__Entries provided__:
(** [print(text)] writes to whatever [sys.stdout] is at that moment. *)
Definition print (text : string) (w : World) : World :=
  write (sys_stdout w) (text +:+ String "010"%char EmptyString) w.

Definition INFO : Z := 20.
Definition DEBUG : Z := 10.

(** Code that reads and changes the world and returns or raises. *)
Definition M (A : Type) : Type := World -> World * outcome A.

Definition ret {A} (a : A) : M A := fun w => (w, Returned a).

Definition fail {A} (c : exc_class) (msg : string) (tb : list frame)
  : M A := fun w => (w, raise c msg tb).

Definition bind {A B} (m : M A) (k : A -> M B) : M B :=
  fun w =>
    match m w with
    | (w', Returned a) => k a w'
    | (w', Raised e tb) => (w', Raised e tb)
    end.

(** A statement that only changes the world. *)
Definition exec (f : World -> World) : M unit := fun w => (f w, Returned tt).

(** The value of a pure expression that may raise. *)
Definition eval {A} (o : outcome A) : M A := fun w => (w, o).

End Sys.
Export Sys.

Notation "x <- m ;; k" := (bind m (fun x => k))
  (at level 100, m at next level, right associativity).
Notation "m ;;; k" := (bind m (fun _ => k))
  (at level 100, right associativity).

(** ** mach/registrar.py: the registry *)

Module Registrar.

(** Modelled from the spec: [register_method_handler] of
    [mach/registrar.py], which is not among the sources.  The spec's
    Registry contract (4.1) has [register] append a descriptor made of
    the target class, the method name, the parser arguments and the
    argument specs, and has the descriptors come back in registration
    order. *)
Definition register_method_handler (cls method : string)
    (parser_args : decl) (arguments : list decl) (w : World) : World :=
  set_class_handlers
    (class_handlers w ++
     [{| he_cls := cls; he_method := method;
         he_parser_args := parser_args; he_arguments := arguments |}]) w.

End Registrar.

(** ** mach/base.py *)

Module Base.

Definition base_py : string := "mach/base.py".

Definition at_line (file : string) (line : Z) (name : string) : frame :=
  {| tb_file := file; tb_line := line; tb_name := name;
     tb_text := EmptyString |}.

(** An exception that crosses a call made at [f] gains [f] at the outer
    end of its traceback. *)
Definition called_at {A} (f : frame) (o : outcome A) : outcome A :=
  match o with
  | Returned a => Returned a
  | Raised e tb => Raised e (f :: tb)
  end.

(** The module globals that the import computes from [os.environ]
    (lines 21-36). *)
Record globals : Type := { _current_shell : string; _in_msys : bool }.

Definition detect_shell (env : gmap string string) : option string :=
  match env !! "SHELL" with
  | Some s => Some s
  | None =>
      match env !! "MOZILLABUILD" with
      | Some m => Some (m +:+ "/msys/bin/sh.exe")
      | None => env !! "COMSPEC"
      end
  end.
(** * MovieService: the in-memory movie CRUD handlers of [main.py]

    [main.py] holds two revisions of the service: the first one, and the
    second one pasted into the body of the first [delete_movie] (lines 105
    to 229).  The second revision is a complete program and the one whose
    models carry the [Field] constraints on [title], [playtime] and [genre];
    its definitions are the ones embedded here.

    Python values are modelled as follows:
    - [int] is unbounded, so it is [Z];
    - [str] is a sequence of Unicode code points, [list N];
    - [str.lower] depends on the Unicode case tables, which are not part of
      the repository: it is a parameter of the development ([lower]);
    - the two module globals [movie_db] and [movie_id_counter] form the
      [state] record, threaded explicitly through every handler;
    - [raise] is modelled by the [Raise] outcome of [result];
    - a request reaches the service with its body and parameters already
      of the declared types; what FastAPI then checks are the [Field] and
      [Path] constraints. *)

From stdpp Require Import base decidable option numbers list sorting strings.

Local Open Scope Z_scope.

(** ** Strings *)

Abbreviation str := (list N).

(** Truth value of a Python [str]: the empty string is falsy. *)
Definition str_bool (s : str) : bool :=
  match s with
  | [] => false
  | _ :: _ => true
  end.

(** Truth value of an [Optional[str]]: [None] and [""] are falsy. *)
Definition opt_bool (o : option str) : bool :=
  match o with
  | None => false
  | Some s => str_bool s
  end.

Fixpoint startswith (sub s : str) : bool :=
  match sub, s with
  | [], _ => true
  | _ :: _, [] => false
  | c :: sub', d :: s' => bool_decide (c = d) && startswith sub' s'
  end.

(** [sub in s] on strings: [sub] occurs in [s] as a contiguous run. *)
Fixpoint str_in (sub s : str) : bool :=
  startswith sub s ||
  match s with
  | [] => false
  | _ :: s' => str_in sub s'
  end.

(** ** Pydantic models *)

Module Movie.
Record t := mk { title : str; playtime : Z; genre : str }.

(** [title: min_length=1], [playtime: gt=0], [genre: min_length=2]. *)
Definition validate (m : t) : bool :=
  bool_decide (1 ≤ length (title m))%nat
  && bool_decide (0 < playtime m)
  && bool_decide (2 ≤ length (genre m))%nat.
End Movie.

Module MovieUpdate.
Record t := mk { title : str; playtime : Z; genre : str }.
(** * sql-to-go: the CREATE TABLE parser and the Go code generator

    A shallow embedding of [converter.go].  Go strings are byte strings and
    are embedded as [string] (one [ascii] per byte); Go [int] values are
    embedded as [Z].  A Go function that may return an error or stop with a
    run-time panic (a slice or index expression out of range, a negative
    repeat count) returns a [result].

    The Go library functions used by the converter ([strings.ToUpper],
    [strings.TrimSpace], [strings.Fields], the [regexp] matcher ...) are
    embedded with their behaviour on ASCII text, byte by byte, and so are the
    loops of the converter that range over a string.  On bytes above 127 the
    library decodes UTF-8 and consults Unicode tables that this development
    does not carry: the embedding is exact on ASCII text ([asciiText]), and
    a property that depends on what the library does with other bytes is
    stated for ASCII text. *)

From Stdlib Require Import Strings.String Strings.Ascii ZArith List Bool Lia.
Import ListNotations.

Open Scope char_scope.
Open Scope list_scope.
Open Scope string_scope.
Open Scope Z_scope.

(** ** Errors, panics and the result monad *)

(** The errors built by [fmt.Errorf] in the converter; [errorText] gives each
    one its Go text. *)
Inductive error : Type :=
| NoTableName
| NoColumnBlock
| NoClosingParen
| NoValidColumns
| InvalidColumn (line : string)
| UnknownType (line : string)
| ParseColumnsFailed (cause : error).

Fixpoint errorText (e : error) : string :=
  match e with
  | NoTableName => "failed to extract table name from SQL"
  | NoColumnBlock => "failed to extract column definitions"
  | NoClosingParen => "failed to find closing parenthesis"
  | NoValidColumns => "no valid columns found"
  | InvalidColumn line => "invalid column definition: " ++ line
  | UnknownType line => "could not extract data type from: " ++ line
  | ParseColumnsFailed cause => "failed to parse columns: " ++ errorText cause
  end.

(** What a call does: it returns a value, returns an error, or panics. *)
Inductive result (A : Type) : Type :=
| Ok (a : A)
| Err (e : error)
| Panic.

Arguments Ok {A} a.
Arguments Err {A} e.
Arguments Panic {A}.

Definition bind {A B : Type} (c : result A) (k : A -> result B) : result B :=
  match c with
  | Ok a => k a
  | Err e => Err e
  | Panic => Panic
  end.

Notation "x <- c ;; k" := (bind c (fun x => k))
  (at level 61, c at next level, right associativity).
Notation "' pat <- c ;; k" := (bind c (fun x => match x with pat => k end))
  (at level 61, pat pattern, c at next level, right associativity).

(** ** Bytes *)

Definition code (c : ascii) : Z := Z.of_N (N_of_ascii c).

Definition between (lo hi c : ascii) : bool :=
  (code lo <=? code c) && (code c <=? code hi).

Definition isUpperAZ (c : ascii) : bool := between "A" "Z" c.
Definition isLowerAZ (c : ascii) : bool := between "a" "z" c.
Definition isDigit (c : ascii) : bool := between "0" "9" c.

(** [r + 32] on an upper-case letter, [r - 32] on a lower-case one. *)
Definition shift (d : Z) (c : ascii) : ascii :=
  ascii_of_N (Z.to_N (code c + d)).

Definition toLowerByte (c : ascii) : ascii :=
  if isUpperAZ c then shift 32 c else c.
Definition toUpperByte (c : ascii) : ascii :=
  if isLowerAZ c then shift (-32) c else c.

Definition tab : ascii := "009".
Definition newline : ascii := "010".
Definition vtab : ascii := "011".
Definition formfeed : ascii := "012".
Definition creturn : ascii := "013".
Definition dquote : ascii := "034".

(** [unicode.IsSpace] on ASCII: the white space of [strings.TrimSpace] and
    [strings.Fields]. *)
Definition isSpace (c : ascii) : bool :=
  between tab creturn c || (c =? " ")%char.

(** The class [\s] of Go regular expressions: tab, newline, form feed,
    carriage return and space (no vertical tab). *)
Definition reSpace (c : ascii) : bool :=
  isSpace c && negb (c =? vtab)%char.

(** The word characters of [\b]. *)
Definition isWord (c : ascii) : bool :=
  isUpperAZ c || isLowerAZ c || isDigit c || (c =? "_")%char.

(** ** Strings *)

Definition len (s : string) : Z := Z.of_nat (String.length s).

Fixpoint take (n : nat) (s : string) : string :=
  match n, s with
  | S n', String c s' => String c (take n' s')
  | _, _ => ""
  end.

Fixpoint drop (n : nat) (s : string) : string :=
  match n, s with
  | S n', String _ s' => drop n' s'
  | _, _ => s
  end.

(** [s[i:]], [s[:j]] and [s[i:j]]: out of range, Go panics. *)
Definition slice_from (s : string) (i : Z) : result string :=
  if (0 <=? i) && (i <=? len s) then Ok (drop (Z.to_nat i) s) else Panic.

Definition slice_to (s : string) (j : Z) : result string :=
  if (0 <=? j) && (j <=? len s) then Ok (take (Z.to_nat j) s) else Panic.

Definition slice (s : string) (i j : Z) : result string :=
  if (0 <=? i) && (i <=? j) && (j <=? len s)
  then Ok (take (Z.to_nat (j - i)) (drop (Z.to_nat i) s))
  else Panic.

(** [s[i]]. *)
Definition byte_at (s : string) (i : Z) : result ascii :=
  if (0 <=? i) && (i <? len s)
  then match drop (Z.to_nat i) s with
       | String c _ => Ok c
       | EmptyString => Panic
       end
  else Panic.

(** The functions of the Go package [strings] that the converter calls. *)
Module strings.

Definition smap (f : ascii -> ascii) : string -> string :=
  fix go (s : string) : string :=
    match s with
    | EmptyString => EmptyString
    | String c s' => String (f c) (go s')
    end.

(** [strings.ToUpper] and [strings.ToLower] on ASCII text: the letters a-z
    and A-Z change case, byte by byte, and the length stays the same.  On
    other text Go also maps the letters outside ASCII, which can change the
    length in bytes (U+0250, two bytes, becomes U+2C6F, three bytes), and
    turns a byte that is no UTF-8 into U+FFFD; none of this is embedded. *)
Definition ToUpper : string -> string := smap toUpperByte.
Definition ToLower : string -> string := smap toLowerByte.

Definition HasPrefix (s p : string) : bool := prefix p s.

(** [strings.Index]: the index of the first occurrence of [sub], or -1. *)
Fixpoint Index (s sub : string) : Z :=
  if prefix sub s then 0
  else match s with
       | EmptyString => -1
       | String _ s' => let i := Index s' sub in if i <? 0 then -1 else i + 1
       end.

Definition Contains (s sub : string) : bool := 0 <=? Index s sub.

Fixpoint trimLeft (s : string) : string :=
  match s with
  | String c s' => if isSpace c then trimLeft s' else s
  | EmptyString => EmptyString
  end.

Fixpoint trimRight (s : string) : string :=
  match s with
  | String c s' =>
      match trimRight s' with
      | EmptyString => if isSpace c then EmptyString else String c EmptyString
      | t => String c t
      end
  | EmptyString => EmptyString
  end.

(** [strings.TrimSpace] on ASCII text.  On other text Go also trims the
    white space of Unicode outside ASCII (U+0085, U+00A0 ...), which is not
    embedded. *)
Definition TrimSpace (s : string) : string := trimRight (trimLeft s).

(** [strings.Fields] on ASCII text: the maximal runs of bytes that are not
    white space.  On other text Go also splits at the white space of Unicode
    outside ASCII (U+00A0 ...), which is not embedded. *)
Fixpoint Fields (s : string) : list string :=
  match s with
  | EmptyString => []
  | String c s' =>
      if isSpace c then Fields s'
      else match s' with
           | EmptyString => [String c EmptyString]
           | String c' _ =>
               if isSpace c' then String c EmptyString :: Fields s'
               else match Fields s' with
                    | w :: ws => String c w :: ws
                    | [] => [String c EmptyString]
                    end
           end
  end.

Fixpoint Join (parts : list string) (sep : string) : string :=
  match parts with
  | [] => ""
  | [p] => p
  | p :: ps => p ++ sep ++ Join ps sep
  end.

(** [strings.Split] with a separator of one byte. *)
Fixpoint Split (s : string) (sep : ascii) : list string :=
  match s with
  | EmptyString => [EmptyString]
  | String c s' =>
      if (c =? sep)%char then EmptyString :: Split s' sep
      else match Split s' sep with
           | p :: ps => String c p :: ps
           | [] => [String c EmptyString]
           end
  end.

__Task item__: Copy every line of the data where "print" is found.

__Result of this task__:
(** [print(text)] writes to whatever [sys.stdout] is at that moment. *)
Definition print (text : string) (w : World) : World :=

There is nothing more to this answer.